Nobleza obliga. Ser político –tradicional o emergente– se ha tornado una pesadilla. El juego democrático, que contó siempre con la legitimidad procedimental de su lado, no puede hoy sincronizar los tiempos políticos y los tiempos sociales. La compresión temporal, la consolidación de universos paralelos y el ascenso de los ciudadanos mono-temáticos hace virtualmente imposible crear plataformas programáticas y candidaturas que logren “comprar tiempo” en función de un futuro consensualmente deseado y plausible.
Si bien la alta segmentación ha permitido a los políticos especializar sus campañas de acuerdo al territorio en que compiten, la compresión temporal, los universos paralelos y el ascenso de los mono-temáticos, suponen en conjunto un enorme desafío para las elites políticas nacionales. ¿Cómo hacer para representar tal diversidad de preferencias en base a un programa común? ¿Cómo crear plataformas programáticas medianamente coherentes e integradas? Aunque sin esas plataformas se puede ganar elecciones a nivel local, y armar una bancada parlamentaria que constituye la “suma de las partes” a nivel nacional, resulta muy difícil generar coaliciones políticas que sean más que eso. Y sin esas coaliciones, gobernar el todo se torna básicamente en una fuga hacia delante en que es necesario, constantemente, apagar incendios locales o actuar sobre temas y problemáticas puntuales, para lograr sobrevivir una medición de popularidad más.
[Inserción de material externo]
Record PartitionIter := mkIter { it_nitems : Z; it_ntasks : Z; it_current : Z }.

(** [PartitionIter::new], [next] and [size_hint] *)
Definition iter_new (nitems ntasks : Z) : PartitionIter := mkIter nitems ntasks 0.
Definition iter_next (it : PartitionIter) : option (PartitionIter * option (Z * Z)) :=
  if it_ntasks it <=? it_current it then Some (it, None) else
  r ← partition_impl (it_nitems it) (it_ntasks it) (it_current it);
  c ← uadd (it_current it) 1;
  Some (mkIter (it_nitems it) (it_ntasks it) c, Some r).
Definition iter_size_hint (it : PartitionIter) : option Z := udiff (it_ntasks it) (it_current it).

(** The ranges that the iterator yields; [fuel] is at least their number plus one. *)
Fixpoint iter_collect (fuel : nat) (it : PartitionIter) : option (list (Z * Z)) :=
  match fuel with
  | O => None
  | S fuel =>
      '(it, r) ← iter_next it;
      match r with
      | None => Some []
      | Some r => rest ← iter_collect fuel it; Some (r :: rest)
      end
  end.

(** The items of a range. *)
Definition range_items (r : Z * Z) : list Z := seqZ r.1 (r.2 - r.1).

Section theory.
Variables (nitems ntasks : Z).
Hypothesis items_small : 0 ≤ nitems < 2 ^ 64 - 1.
Hypothesis tasks_small : 0 < ntasks < 2 ^ 64.

(** The lower end of the range of a task. *)
Definition bound (t : Z) : Z := t * (nitems / ntasks) + t `min` (nitems mod ntasks).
Desde hace unos años, los comentaristas de los discursos del 21 de Mayo acusan la falta de “relato”. Los discursos son en cambio, una colección amorfa de anuncios segmentados sobre bonos o iniciativas de política pública que interesan a públicos específicos. Son también un conjunto de declaraciones políticamente correctas que intentan satisfacer el hambre de algunos votantes, sin ojalá, alienar a otros. En la sociedad actual, en que la legitimidad es la nueva utopía (así de inalcanzable se ha vuelto), los discursos del 21 no podrían ser otra cosa.
Los tres factores sociales descritos en esta columna no son exclusivos del caso chileno, sino que constituyen fenómenos que se verifican a nivel global. En este contexto social es cada vez más difícil construir partidos políticos que, mediando entre el Estado y la sociedad, logren sincronizar los tiempos y producir legitimidad. En el caso de Chile, el distanciamiento entre elites y ciudadanía y el quiebre de las confianzas complica aún más esa construcción. Además, como argumentaré en una próxima columna, algunas de las medidas impulsadas recientemente en Chile para solucionar la crisis de confianza y legitimidad, corren el riesgo de destruir lo poco que queda, sin promover, necesariamente, el surgimiento de partidos políticos con capacidad de articular, mediar y representar intereses.
[1]Me baso en estimaciones provistas por Ernesto Calvo en Anatomía política de Twitter en Argentina.
[2] Se aplicó un algoritmo basado en frecuencias inversas, buscando identificar los conceptos que caracterizan de modo diferencial a cada comuna. Luego se aplicó un procedimiento de identificación de conglomerados (clusters) para generar grupos de comunas con marcas identitarias similares. El dendograma resultante, así como otros resultados, pueden consultarse aquí.
[3] El análisis del CIWS identificó otros dos grupos con configuraciones también diferentes, pero para simplificar, esta columna se enfoca en los tres recién descritos.